This section briefly reviews the published literature related to RSIR. As mentioned in Section 1, there are two key techniques in a basic RSIR system. Thus, we broadly classify the existing RSIR methods into two groups, i.e., feature representation based RSIR and similarity matching based RSIR.

2.1. Feature Representation Based RSIR

The methods categorized in this group emphasize the contribution of image feature to RSIR. As early as 1998, two RSIR methods based on feature representation were proposed [27,28]. Two models, Bayesian and Gibbs–Markov random field (GMRF), were selected to capture the spatial information from RS images, respectively. The feature extraction was transformed into the parameter estimation issue in these two methods. The retrieval results were obtained under the Bayesian paradigm. Then, Datcu et al. [2] introduced another information based RSIR method. The retrieval results were obtained by the dyadic k-means algorithm [29] using the feature extracted by a hierarchical Bayesian model. A comprehensive RSIR system named Geospatial Information Retrieval and Indexing System (GeoIRIS) was proposed in the literature [30]. GeoIRIS integrated six modules to accomplish diverse complex tasks related to RSIR. Among these modules, the fundamental and crucial module of GeoIRIS was feature extraction. To describe the RS image accurately, diverse features were extracted, including the spectral features, texture features, linear features, object-based features, etc. Yang and Newsam [23] tried to deal with the RSIR task using the local invariant features. The scale invariant feature transform (SIFT) descriptor [31,32] based BOW features were extracted from the RS images, and the retrieval results were obtained by the L1-norm distance. Based on the Fourier power spectrum of an image’s quasi-flat zones representation, Aptoula proposed the global morphological texture descriptors for RSIR in the literature [33]. The behavior of new descriptors was verified using the published image archive. To explore the local textural and structural information of RS images, the local extrema descriptor was introduced in [34], in which the radiometric, geometric and gradient properties of RS images can be captured. To enhance the retrieval efficiency, Demir and Bruzzone [12] introduced the hashing code into RSIR. Compared with the dense features mentioned before, the hashing feature accelerated the speed of retrieval obviously.

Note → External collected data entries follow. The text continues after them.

(* ===== verification/Completion.v ===== *)
(** * The completion side (types.go, ring.go)

    Finding completions: [CompletionQueue.EntryBy], [Ring.getCqe], [Ring.onEntry]
    which hands completions to the waiting requests, and the select loop of
    [Ring.run]. *)

From stdpp Require Import base list gmap strings.
From Stdlib Require Import ZArith Lia.
From S2P Require Import Prelude Prog Consts Types Machine Submission Ops.

(** ** EntryBy *)

(** The variables of its loops. *)
Record seen_vars := mkSeen { sv_seenIdx : Z; sv_seen : bool; sv_seenEnd : bool }.

(** The first half of the body: what the entry [cqe] at [i] does to them. *)
Definition EntryBy_see (i : Z) (cqe : CompletionEntry) (v : seen_vars) : seen_vars :=
  let '(seen, seenEnd) :=
    if (Z.land (cqe_Flags cqe) CqSeenFlag =? CqSeenFlag) || CompletionEntry_IsZero cqe
    then (true, sv_seenEnd v)
    else if negb (sv_seenEnd v) then (false, true) else (sv_seen v, sv_seenEnd v) in
  mkSeen (if seen && negb seenEnd then u32 (i + 1) else sv_seenIdx v) seen seenEnd.

(** [k] iterations of either loop from [i] on; [Some i] is a match, for which the
    head has been stored. *)
Fixpoint EntryBy_loop (userData : Z) (k : nat) (i : Z) (v : seen_vars)
  : prog Mem (option Z) :=
  match k with
  | O => Ret None
  | S k =>
      cqe ← cq_entry i;
      let v := EntryBy_see i cqe v in
      if cqe_UserData cqe =? userData then
        cq_update_entry i (fun e => set_cqe_Flags (Z.lor (cqe_Flags e) CqSeenFlag) e);;
        size ← cq_load cq_Size;
        let seenIdx := if sv_seenIdx v =? size then 0 else sv_seenIdx v in
        cq_store (set_cq_Head seenIdx);;
        Ret (Some i)
      else EntryBy_loop userData k (u32 (i + 1)) v
  end.

(** [CompletionQueue.EntryBy]: the address of an entry, as its position. *)
Definition EntryBy (userData : Z) : prog Mem (option Z * err) :=
  head ← cq_load cq_Head;
  tail ← cq_load cq_Tail;
  mask ← cq_load cq_Mask;
  if Z.land head mask =? Z.land tail mask then Ret (None, Some ErrEntryNotFound)
  else
    n ← cq_load (fun c => len (cq_Entries c));
    let seenIdx := Z.land head mask in
    r ← EntryBy_loop userData (Z.to_nat (u32 (n - 1) + 1 - seenIdx)) seenIdx
          (mkSeen seenIdx false false);
    match r with
    | Some i => Ret (Some i, None)
    | None =>
        tail ← cq_load cq_Tail;
        mask ← cq_load cq_Mask;
        r ← EntryBy_loop userData (Z.to_nat (Z.land tail mask + 1)) 0 (mkSeen 0 false false);
        match r with
        | Some i => Ret (Some i, None)
        | None => Ret (None, Some ErrEntryNotFound)
        end
    end.

(** ** Ring.getCqe *)

(** What one iteration of its loops returns for a matching entry. *)
Definition cqe_result (cqe : CompletionEntry) : Z * Z * err :=
  if cqe_Res cqe <? 0 then (0, 0, Some (negErrno (cqe_Res cqe)))
  else (cqe_Res cqe, cqe_Flags cqe, None).

(** A pass over the queue either returns, or jumps back to [findCqe]. *)
Inductive pass := PReturn (r : Z * Z * err) | PAgain | PEnd.

(** [k] iterations from [x] on: a match returns, [x == end] jumps back. *)
Fixpoint getCqe_loop (reqID : Z) (k : nat) (x end_ : Z) : prog Mem pass :=
  match k with
  | O => Ret PEnd
  | S k =>
      cqe ← cq_entry x;
      if cqe_UserData cqe =? reqID then Ret (PReturn (cqe_result cqe))
      else if x =? end_ then Ret PAgain
      else getCqe_loop reqID k (x + 1) end_
  end.

Definition getCqe_pass (reqID : Z) : prog Mem pass :=
  head ← cq_load cq_Head;
  tail ← cq_load cq_Tail;
  mask ← cq_load cq_Mask;
  n ← cq_load (fun c => len (cq_Entries c));
  let x := Z.land head mask in
  r ← getCqe_loop reqID (Z.to_nat (n - x)) x (Z.land tail mask);
  match r with
  | PReturn _ | PAgain => Ret r
  | PEnd =>
      tail ← cq_load cq_Tail;
      mask ← cq_load cq_Mask;
      let end_ := Z.land tail mask in
      r ← getCqe_loop reqID (Z.to_nat end_) 0 end_;
      match r with
      | PReturn _ | PAgain => Ret r
      | PEnd => Ret (PReturn (0, 0, Some errCQEMissing))
      end
  end.

(** [Ring.getCqe]: passes until one returns. *)
Fixpoint Ring_getCqe (fuel : nat) (reqID : Z) : prog Mem (Z * Z * err) :=
  match fuel with
  | O => Starve
  | S fuel =>
      r ← getCqe_pass reqID;
      match r with
      | PReturn x => Ret x
      | _ => Ring_getCqe fuel reqID
      end
  end.

(** ** Ring.onEntry *)

(** [cr.done <- struct{}{}]: the channel has room for eight. *)
Fixpoint done_send (fuel : nat) (p : nat) : prog Mem unit :=
  match fuel with
  | O => Starve
  | S fuel =>
      sent ← try_act nil_msg (fun m => r ← m_reqs m !! p;
        if (cr_done r <? 8)%nat
        then Some (true, set_m_reqs (<[p := set_cr_done (S (cr_done r)) r]> (m_reqs m)) m)
        else Some (false, m));
      if (sent : bool) then Ret tt else done_send fuel p
  end.

(** The variables of its loops: the requests in flight (identifier to address),
    [seenIdx] and [seen]. *)
Record entry_vars := mkEntry { ev_inflight : gmap Z nat; ev_seenIdx : Z; ev_seen : bool }.

(** One iteration up to the test for the end. *)
Definition onEntry_body (fuel : nat) (i : Z) (v : entry_vars) : prog Mem entry_vars :=
  cqe ← cq_entry i;
  match ev_inflight v !! cqe_UserData cqe with
  | Some cr =>
      let seenIdx := if ev_seen v then u32 (ev_seenIdx v + 1) else ev_seenIdx v in
      req_store cr (set_cr_res (cqe_Res cqe));;
      req_store cr (set_cr_flags (cqe_Flags cqe));;
      done_send fuel cr;;
      id ← req_load cr cr_id;
      Ret (mkEntry (delete id (ev_inflight v)) seenIdx (ev_seen v))
  | None => Ret (mkEntry (ev_inflight v) (ev_seenIdx v) false)
  end.

(** The first loop: [inl] when it returned at the tail. *)
Fixpoint onEntry_loop1 (fuel : nat) (k : nat) (i head tail_pos : Z) (v : entry_vars)
  : prog Mem (entry_vars + entry_vars) :=
  match k with
  | O => Ret (inr v)
  | S k =>
      v ← onEntry_body fuel i v;
      if i =? tail_pos then
        cq_store (set_cq_Head (u32 (head + ev_seenIdx v)));;
        Ret (inl v)
      else onEntry_loop1 fuel k (u32 (i + 1)) head tail_pos v
  end.

Fixpoint onEntry_loop2 (fuel : nat) (k : nat) (i : Z) (v : entry_vars) : prog Mem entry_vars :=
  match k with
  | O => Ret v
  | S k => v ← onEntry_body fuel i v; onEntry_loop2 fuel k (u32 (i + 1)) v
  end.

(** [Ring.onEntry]; its argument [count] is not used. *)
Definition Ring_onEntry (fuel : nat) (inflight : gmap Z nat) (count : Z) : prog Mem (gmap Z nat) :=
  mask ← cq_load cq_Mask;
  head ← cq_load cq_Head;
  tail ← cq_load cq_Tail;
  n ← cq_load (fun c => len (cq_Entries c));
  let nEntries := u32 n in
  let start := Z.land head mask in
  r ← onEntry_loop1 fuel (Z.to_nat (nEntries - start)) start head (Z.land tail mask)
        (mkEntry inflight 0 true);
  match r with
  | inl v => Ret (ev_inflight v)
  | inr v =>
      v ← onEntry_loop2 fuel (Z.to_nat (Z.land tail mask)) 0
            (mkEntry (ev_inflight v) (ev_seenIdx v) true);
      cq_store (set_cq_Head (u32 (head + ev_seenIdx v)));;
      Ret (ev_inflight v)
  end.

The features used in the RSIR methods mentioned above are all handcrafted. Although the results are positive, their contributions to the RSIR are limited due to the complexity of RS images. Recently, due to the strong representation capacity, the deep features learned by the deep neural network model made the cracking contributions to RSIR. Zhou et al. [35] utilized the auto-encoder to learn the sparse features from RS images, and the retrieval results were obtained by L1/L2 norm distance. Li et al. [36] combined the deep features and low-level handcrafted features together to represent RS images. The retrieval results were obtained by the collaborative affinity metric fusion. Zhou et al. [37] presented a low dimensional CNN model to learn the representative features from the RS images for RSIR. Since the novel framework of the introduced CNN model, the dimension of the obtained features was lower than that of the traditional CNN. A deep hashing neural network was proposed to learn the hashing code of RS images for large-scale RSIR [38]. The dual CNNs framework was developed to learn the deep features and deep hashing code simultaneously. In addition, to train the proposed network with the limited labeled RS images, the transfer learning theory was introduced.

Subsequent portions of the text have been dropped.